Dolunay haritasında, henüz ilk derecelerde Kova burcu yükselmekte. Yöneticisi Satürn, haritanın tepesinde tek başına duran Merkür’le bağlantı kuruyor, bizi Merkür’e götürüyor. Tüm bu tantanayı geri planda izleyen ve akıl yürüten Merkür, aslında ‘ben-biz’ hattını gergin bir açıyla sağlıklı bir iletişime zorluyor. Merkür bu haritada adeta, çatışan iki kişinin arasına girip orta yolu bulmalarını sağlayan tarafsız bir ‘hakem’ görevi görüyor. Duygusal, dürtüsel ve vurkaç tepkiler yerine, akılcı, mantıklı ve olanı olduğu gibi değerlendiren objektif bir iletişime ihtiyacımız var. Kalıp yok saymak da, yıkıp gitmek de makul bir çözüm gibi gözükmüyor.

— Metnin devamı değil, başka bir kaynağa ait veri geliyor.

Lemma read_refused fd buf n : bad_fd p (i32 fd) ->
  refuses (ece391_read s fr fd buf n) fst (says "Invalid FD, sys_read").
Proof using Type.
  intros Hb. apply refuses_of. intros k U _ _.
  eapply kwp_mono; [by apply (ece391_read_bad s fr k i p U)| |done]. by intros [v b] k' [[= -> ->] P].
Qed.
Lemma write_refused fd buf n : bad_fd p (i32 fd) ->
  refuses (ece391_write s fr fd buf n) id (says "Invalid FD, sys_write").
Proof using Type. intros Hb. apply refuses_of. intros k U _ _. by apply (ece391_write_bad s fr k i p U). Qed.
Lemma close_refused fd : bad_fd p (i32 fd) ->
  refuses (ece391_close s fr fd) id (says "Invalid FD, sys_close").
Proof using Type. intros Hb. apply refuses_of. intros k U _ _. by apply (ece391_close_bad s fr k i p U). Qed.

Lemma bad_fd_calls_pass fd name out buf : bad_fd p (i32 fd) -> message (litln (name ++ ": PASS")) out ->
  passes (bad_fd_calls w fr fd name buf)
    (says "Invalid FD, sys_read" ++ says "Invalid FD, sys_write" ++ says "Invalid FD, sys_close" ++ out).
Proof using Type.
  intros Hb M a k Hk. unfold bad_fd_calls.
  apply (kwp_at _ (r ← ece391_read s fr fd buf 31; fail ← must_fail w fr r.1 "read fail" 0;
    (fun r fail => v ← ece391_write s fr fd r.2 31; fail ← must_fail w fr v "write fail" fail;
       v ← ece391_close s fr fd; fail ← must_fail w fr v "close fail" fail; report w fr fail name) r fail)).
  { unfold mbind, K_bind. destruct (ece391_read s fr fd buf 31 k) as [[[[v b]|t] k']| |]; done. }
  revert a k Hk. apply passes_seq; [by apply read_refused|]. intros r.
  apply (passes_seq (ece391_write s fr fd r.2 31) id); [by apply write_refused|]. intros _.
  apply (passes_seq (ece391_close s fr fd) id); [by apply close_refused|]. intros _.
  by apply report_passes.
Qed.

(** ** The tests *)
Hypothesis (P0 : user k0 i p) (Hin : open_on p 0 kybd_ops_table).

Lemma err_neg_fd_pass buf : passes (err_neg_fd w fr buf)
  (says "Invalid FD, sys_read" ++ says "Invalid FD, sys_write" ++ says "Invalid FD, sys_close" ++
   says "err_neg_fd: PASS").
Proof using Type. apply bad_fd_calls_pass; [left; vm_compute; intros []; congruence|message]. Qed.
Lemma err_big_fd_pass buf : passes (err_big_fd w fr buf)
  (says "Invalid FD, sys_read" ++ says "Invalid FD, sys_write" ++ says "Invalid FD, sys_close" ++
   says "err_big_fd: PASS").
Proof using Type. apply bad_fd_calls_pass; [left; vm_compute; intros []; congruence|message]. Qed.

Lemma err_vidmap_pass : passes (err_vidmap w fr)
  (says "invalid pointer, vidmap" ++ says "pointer out of range, vidmap" ++ says "err_vidmap: PASS").
Proof using Type.
  apply (passes_seq (ece391_vidmap s fr 0) id).
  { apply refuses_of. intros k U _ _. apply vidmap_wp.
    eapply kwp_mono; [apply vidmap_null, U| |done]. intros r k' [-> Hs]. split; [by eapply prints_if|done]. }
  intros _. apply (passes_seq (ece391_vidmap s fr 0x400000) id).
  { apply refuses_of. intros k U _ _. apply vidmap_wp.
    eapply kwp_mono; [apply vidmap_out_of_range; [apply U|done|by vm_compute; intros []]| |done].
    intros r k' [-> Hs]. split; [by eapply prints_if|done]. }
  intros _. apply report_passes. message.
Qed.

Lemma call_sys_refused num : u32 num = 0 \/ u32 num >= 10 -> refuses (call_sys w fr num) id [].
Proof using Type.
  intros H a k Hk. unfold call_sys. kwp_step. eapply kwp_eq; [by apply int80_refused|].
  cbv beta iota. kwp_step. split; [done|]. by rewrite app_nil_r.
Qed.
Lemma err_syscall_num_pass : passes (err_syscall_num w fr) (says "err_syscall_num: PASS").
Proof using Type.
  apply (passes_seq (call_sys w fr BIG_NUM) id _ _ []); [by apply call_sys_refused; right|]. intros _.
  apply (passes_seq (call_sys w fr NEG_NUM) id _ _ []); [by apply call_sys_refused; right|]. intros _.
  apply (passes_seq (call_sys w fr 0) id _ _ []); [by apply call_sys_refused; left|]. intros _.
  apply report_passes. message.
Qed.

Lemma err_stdin_out_pass buf : 31 <= zlen buf ->
  passes (err_stdin_out w fr buf) (says "err_stdin_out: PASS").
Proof using Hin.
  intros Hb. apply (passes_seq (ece391_write s fr 0 buf 31) id _ _ []).
  { apply refuses_of. intros k [R Hl Op W Ho Sv] _ _. apply write_wp.
    apply (kwp_at _ (keyboard_write 0)); [exact (write_calls k i p s R Hl Op 0 kybd_ops_table buf 31 Hin)|].
    apply kwp_ret. split; [done|]. split; [done|]. by apply prints_nil. }
  intros _ a k Hk.
  apply (kwp_at _ (r ← ece391_read s fr 1 buf 31; fail ← must_fail w fr r.1 "read from stdout fail" 0;
    (fun _ fail => report w fr fail "err_stdin_out") r fail)).
  { unfold mbind, K_bind. destruct (ece391_read s fr 1 buf 31 k) as [[[[v b]|t] k']| |]; done. }
  revert a k Hk. apply (passes_seq _ _ _ _ []); [|intros _; apply report_passes; message].
  intros a k Hk. pose proof (ran_user _ _ _ _ _ Hk) as U.
  destruct (terminal_read_saves k i p buf 31 U) as (b & Hbw & E); [lia|].
  destruct U as [R Hl Op W Ho Sv]. apply read_wp.
  apply (kwp_at _ (r ← terminal_read (Some buf) 31; mret (r, Some buf)));
    [exact (read_calls k i p s R Hl Op 1 term_ops_table buf 31 Ho)|].
  kwp_step. eapply kwp_eq; [exact E|]. kwp_step. split; [done|]. split; [done|].
  rewrite app_nil_r. by apply ran_saved.
Qed.

(** ** Names that do not exist *)
Hypothesis (Wfs : fs_wf (fs k0)) (Ws : surr_wf s).

Lemma open_refused name : given_word name = [] \/ first_entry (fs k0) (given_word name) = None ->
  Forall byte name -> zlen (given_word name) < zlen name < 2 ^ 31 ->
  refuses (ece391_open s fr name) id [].
Proof using Wfs Ws.
  intros Hn Hb Hl. apply refuses_of. intros k U Ef _. apply open_wp.
  assert (E : open s (Some name) k = Ok (Returned (-1), k)).
  { unfold open. kstep (gets_ok fs k). rewrite Ef. destruct Ws as [Hd _].
    pose proof (read_dentry_by_name_spec (fs k0) Wfs name (s_dentry s) Hb Hl Hd) as E.
    kstep (lift_ok _ _ k E). destruct_decide (decide (given_word name = [])) as Hw; [done|].
    destruct Hn as [| ->]; [done|]. done. }
  eapply kwp_eq; [exact E|]. split; [done|]. split; [done|]. apply prints_nil, U.
Qed.

Lemma err_open_pass : first_entry (fs k0) (chars "helloo") = None -> first_entry (fs k0) (chars "shel") = None ->
  passes (err_open w fr) (says "err_open: PASS").
Proof using Wfs Ws.
  intros H1 H2.
  apply (passes_seq (ece391_open s fr (lit "helloo")) id _ _ []).
  { apply open_refused; [by right|by apply (bool_decide_unpack _); vm_compute|by split; vm_compute]. }
  intros _. apply (passes_seq (ece391_open s fr (lit "shel")) id _ _ []).
  { apply open_refused; [by right|by apply (bool_decide_unpack _); vm_compute|by split; vm_compute]. }
  intros _. apply (passes_seq (ece391_open s fr (lit "")) id _ _ []).
  { apply open_refused; [by left|by apply (bool_decide_unpack _); vm_compute|by split; vm_compute]. }
  intros _. apply report_passes. message.
Qed.

(** ** Descriptors that are not open *)
Hypothesis Hclosed : forall j, 2 <= j < MAX_OPEN_FILES -> flags (at_ (fd_table p) j) = FD_OFF.

Lemma closed_bad j : 2 <= j < 8 -> bad_fd p (i32 j).
Proof using Hclosed. intros Hj. rewrite i32_id by lia. right. by apply Hclosed. Qed.

Lemma close_own j t : open_on p j t -> t = kybd_ops_table \/ t = term_ops_table ->
  refuses (ece391_close s fr j) id [].
Proof using Type.
  intros Ho Ht. apply refuses_of. intros k [R Hl Op W _ _] _ _. apply close_wp.
  destruct Ho as [Hj Ho]. rewrite i32_id by (unfold MAX_OPEN_FILES in *; lia).
  eapply kwp_eq; [apply (close_terminal k i p s R Hl Op j t); [by split|done]|].
  split; [done|]. split; [done|]. by apply prints_nil.
Qed.

(** A loop of calls that all fail, the [j]-th showing [out j]. *)
Lemma each_fd_refused lo call msg (out : Z -> list Z) buf :
  0 <= lo <= 8 -> (forall j b, lo <= j < 8 -> refuses (call j b) fst (out j)) ->
  forall a k, ran a k ->
  kwp (each_fd w fr lo call msg 0 buf)
    (fun r k' => r.1 = 0 /\ ran (a ++ concat (out <$> seqZ lo (8 - lo))) k') nojump k.
Proof using Type.
  intros Hlo Hcall a k Hk.
  apply (kwp_kloop (fun '(j, fail, _) k => lo <= j <= 8 /\ fail = 0 /\
      ran (a ++ concat (out <$> seqZ lo (j - lo))) k) (fun '(j, _, _) => Z.to_nat (8 - j))).
  - split; [lia|]. split; [done|]. rewrite Z.sub_diag. simpl. by rewrite app_nil_r.
  - lia.
  - intros [[j fail] c] k1 (Hj & -> & Hr). kwp_step.
    + kwp_step. eapply kwp_mono; [apply Hcall; [lia|done]| |done]. intros [v b'] k2 [Hv Hr2]. simpl in Hv. subst v.
      cbv iota beta. unfold must_fail. rewrite decide_False by auto. do 2 kwp_step. kwp_step.
      split; [|lia]. split; [lia|]. split; [done|].
      replace (j + 1 - lo) with (j - lo + 1) by lia. rewrite seqZ_app by lia.
      rewrite fmap_app, concat_app. replace (lo + (j - lo)) with j by lia. change (seqZ j 1) with [j].
      simpl. by rewrite app_nil_r, app_assoc.
    + kwp_step. replace (8 - lo) with (j - lo) by lia. done.
Qed.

Bugünlerde ilişkileri gözlemliyorum, danışmanlıklarda kapım sıklıkla ilişkiler üzerine çalınıyor ve görüyorum ki, ilişkiler adeta bir anafora kapılmış, ne batıyor, ne çıkıyor; adeta kör bir sarmalın etrafında kendi çevresinde dönüp duruyor; bir görünüp bir kayboluyor; her yeni sabah yeni sözler, yeni kararlar alınıp, ertesi sabah vazgeçiliyor. Ezberlenmiş ifadeler, kendini kandırışlar, kurban psikolojisi, ‘yapılması gerekilenler’, ertelemeler, yok sayıp uyumalar, kalbin mantıkla hizasızlığı ve bu hizasızlığın yarattığı huzursuzluk, içsel teraziyi bir türlü dengeleyememize sebep olurken, önemli bir bakış açısını da gözden kaçırdığımıza işaret ediyor.
Gücün, iradenin ve cesaretin ‘gerçekte’ ne olduğunu düşünüyorum; bunu bize gözüpek Koç’tan daha iyi kim anlatabilir? Güneş’in yani ‘ben’ duygusunun yüceldiği Koç burcunun, karşılıklı uyum adına ‘ben’ duygusunu bir adım geriye çeken Terazi ile olan karşıtlığı, belki de esas gücün, kişinin kendini ilişkilerden soyutlaması değil, anaforlar belirdiğinde onlara kapılmak yerine, kendi merkezinde kalabilmesi olacağını söylüyor.
Kendi merkezinde kalmak ve kendi kalbinin pusulasından şaşmamak… En çetin fırtınalara, en güçlü alaboralara, o kaçınılmaz anaforlara rağmen…
Düşünüyorum; gerçek güç, işler yokuş aşağı gidince kapıyı çarpıp gitmek mi? Yoksa kalıp iki kişinin eseri bu vaziyetle yüzleşmek mi?
Gerçek güç,
-‘Böyle yapmalısın!’ diyen dış sesleri dinlemek mi? Yoksa kalbinin fısıldadığı doğruları takip etmek mi?
-Fırtına koparken, ardına bakmadan kaçmak mı?Yoksa sakince bekleyip, sana ait olanı korumak mı?
-Susmak, alttan almak, üzerine uyumak mı? Yoksa yüzleşmek ve karşılıklı kabule alan açmak mı?
-Gözünü kulağını kapatıp suçlamak mı? Yoksa, derin ve özgürleştirici bir idrak için çabalamak mı?
-Haklı olmak, haklılığını savunmak mı gerçek güç? Yoksa haklı-haksız olmayı bir kenara bırakıp sevgiyi merkeze koymak mı?
Belki bu anaforun amacı, bizi ve ilişkilerimizi yutmak değil, yalnızca ‘dönüştürmek’tir. Belki gerçek güç, bu dönüşüme cesurca izin vermektir.